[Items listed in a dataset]
Segment Open

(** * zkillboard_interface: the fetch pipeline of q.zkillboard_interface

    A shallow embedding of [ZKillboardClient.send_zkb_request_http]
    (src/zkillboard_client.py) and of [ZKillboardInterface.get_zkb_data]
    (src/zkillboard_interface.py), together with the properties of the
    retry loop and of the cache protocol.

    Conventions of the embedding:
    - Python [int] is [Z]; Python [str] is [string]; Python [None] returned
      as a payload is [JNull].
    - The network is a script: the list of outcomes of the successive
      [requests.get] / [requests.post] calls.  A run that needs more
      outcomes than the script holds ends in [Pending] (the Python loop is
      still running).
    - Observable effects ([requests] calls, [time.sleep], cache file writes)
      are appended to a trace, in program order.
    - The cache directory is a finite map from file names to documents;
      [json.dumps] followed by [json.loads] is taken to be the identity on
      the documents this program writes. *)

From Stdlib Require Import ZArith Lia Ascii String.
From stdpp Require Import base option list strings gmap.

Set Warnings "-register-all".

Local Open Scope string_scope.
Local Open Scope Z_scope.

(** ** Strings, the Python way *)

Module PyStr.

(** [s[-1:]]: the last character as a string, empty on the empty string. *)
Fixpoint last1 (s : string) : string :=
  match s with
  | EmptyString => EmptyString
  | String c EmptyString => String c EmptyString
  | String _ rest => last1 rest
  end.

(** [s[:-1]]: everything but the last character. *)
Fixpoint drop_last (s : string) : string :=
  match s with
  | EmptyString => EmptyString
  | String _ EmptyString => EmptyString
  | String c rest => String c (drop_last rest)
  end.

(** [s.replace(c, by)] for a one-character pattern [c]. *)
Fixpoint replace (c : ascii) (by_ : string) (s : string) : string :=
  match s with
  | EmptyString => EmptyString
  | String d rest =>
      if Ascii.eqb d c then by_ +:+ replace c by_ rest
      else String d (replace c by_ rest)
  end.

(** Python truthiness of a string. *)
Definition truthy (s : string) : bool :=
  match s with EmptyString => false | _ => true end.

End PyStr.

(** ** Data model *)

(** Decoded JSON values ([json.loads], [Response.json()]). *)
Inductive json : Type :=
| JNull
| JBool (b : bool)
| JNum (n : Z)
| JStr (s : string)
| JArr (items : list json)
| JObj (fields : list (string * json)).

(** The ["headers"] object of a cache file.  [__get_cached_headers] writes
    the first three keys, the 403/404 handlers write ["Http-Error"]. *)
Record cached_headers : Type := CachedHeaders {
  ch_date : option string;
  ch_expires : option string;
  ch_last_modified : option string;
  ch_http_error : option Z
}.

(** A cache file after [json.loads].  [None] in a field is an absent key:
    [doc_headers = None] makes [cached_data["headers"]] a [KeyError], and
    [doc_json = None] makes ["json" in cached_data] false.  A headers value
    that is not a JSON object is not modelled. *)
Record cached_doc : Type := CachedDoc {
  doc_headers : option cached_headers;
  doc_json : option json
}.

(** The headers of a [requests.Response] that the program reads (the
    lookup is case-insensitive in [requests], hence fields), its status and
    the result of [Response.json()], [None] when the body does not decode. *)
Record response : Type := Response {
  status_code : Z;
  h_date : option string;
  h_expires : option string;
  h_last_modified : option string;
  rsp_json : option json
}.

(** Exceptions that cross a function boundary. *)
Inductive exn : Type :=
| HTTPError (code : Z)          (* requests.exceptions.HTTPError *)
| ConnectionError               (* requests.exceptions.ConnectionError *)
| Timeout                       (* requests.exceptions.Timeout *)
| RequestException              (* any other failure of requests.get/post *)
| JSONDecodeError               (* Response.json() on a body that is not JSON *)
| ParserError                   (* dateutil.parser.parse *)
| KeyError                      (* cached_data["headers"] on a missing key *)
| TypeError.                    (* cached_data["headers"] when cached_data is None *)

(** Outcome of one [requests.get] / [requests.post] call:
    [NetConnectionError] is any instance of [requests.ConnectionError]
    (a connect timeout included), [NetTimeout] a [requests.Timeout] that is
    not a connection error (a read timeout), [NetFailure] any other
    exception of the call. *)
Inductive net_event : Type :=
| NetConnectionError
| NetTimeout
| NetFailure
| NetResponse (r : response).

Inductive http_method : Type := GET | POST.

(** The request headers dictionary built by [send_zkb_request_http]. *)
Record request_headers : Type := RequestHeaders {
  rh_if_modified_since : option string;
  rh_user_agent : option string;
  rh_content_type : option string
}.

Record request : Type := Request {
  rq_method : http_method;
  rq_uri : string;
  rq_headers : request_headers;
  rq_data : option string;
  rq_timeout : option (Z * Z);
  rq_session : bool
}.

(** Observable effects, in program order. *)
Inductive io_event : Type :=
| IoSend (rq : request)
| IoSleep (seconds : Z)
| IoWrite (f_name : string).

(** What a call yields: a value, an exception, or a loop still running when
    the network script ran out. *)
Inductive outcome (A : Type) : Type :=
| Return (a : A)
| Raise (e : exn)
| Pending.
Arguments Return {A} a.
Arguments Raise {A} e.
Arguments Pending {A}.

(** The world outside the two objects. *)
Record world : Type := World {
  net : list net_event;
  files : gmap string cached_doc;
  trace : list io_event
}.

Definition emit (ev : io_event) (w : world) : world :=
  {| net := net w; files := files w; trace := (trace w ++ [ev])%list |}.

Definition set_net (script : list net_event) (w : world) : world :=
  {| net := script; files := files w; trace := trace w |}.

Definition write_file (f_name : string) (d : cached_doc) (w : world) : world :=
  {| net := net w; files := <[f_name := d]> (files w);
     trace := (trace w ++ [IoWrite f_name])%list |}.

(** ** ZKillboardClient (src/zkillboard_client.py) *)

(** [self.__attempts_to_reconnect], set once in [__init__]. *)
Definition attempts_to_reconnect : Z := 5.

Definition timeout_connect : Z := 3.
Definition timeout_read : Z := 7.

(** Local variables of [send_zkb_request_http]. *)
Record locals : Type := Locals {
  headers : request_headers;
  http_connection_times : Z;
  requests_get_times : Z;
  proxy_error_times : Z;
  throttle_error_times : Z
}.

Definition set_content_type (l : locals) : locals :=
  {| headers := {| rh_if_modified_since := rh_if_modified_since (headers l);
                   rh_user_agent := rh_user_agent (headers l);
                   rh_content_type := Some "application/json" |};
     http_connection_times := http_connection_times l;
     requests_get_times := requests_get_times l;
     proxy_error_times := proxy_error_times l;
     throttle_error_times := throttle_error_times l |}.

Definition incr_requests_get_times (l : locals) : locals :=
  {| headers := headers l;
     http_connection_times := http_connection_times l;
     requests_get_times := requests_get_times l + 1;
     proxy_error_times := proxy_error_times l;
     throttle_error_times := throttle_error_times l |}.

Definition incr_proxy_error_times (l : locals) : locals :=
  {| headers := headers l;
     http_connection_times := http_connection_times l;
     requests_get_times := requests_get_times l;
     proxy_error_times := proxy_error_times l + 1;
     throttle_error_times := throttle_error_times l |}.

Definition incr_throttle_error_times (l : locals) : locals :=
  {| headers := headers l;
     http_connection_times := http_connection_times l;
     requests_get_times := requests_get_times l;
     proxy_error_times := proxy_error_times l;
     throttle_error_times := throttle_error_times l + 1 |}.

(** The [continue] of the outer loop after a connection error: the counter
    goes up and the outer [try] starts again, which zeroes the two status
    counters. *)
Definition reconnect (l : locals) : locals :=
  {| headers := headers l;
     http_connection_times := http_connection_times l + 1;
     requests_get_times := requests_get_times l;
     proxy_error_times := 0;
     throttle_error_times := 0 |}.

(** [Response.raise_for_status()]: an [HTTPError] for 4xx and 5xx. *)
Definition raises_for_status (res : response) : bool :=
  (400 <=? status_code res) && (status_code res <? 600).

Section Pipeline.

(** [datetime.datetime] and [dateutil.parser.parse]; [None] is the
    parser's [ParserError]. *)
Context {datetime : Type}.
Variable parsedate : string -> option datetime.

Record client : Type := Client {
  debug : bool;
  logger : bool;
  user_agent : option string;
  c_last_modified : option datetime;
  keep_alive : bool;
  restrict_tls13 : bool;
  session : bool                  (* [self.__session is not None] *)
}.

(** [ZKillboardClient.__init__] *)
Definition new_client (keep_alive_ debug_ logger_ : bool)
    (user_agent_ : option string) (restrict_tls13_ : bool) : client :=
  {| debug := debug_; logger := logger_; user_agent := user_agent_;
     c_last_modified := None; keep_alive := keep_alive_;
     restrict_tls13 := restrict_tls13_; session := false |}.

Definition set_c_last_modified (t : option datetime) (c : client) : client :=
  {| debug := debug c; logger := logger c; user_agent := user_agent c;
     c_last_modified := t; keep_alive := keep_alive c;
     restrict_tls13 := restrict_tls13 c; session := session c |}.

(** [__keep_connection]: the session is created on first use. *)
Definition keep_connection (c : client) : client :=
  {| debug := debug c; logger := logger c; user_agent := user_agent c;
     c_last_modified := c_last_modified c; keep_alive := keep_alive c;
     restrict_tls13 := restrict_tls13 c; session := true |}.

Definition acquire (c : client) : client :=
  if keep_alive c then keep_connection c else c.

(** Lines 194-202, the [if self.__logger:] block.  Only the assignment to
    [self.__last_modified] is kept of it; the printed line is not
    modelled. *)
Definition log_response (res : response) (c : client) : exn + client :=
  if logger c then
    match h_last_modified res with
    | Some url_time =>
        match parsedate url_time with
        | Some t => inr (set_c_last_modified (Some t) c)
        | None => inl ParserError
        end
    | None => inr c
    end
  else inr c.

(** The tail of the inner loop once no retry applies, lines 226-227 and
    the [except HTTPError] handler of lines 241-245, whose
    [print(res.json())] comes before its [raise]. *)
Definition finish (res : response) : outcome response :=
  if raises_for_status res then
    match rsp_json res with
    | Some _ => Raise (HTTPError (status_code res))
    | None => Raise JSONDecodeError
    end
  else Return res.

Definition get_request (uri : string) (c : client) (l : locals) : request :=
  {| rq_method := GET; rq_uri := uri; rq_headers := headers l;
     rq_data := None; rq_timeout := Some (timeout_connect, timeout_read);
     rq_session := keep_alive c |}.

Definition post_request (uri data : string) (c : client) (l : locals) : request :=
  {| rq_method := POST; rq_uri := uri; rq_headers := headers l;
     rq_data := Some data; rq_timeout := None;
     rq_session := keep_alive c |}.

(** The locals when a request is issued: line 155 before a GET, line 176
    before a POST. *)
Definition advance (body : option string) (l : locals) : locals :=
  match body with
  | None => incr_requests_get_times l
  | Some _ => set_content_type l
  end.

Segment Closed

## WORK ITEM
Repeat the lines from the first one in the records through the line containing "- The cache", exactly as written, and nothing else.

## RESPONSE BOX
(** * zkillboard_interface: the fetch pipeline of q.zkillboard_interface

    A shallow embedding of [ZKillboardClient.send_zkb_request_http]
    (src/zkillboard_client.py) and of [ZKillboardInterface.get_zkb_data]
    (src/zkillboard_interface.py), together with the properties of the
    retry loop and of the cache protocol.

    Conventions of the embedding:
    - Python [int] is [Z]; Python [str] is [string]; Python [None] returned
      as a payload is [JNull].
    - The network is a script: the list of outcomes of the successive
      [requests.get] / [requests.post] calls.  A run that needs more
      outcomes than the script holds ends in [Pending] (the Python loop is
      still running).
    - Observable effects ([requests] calls, [time.sleep], cache file writes)
      are appended to a trace, in program order.
    - The cache directory is a finite map from file names to documents;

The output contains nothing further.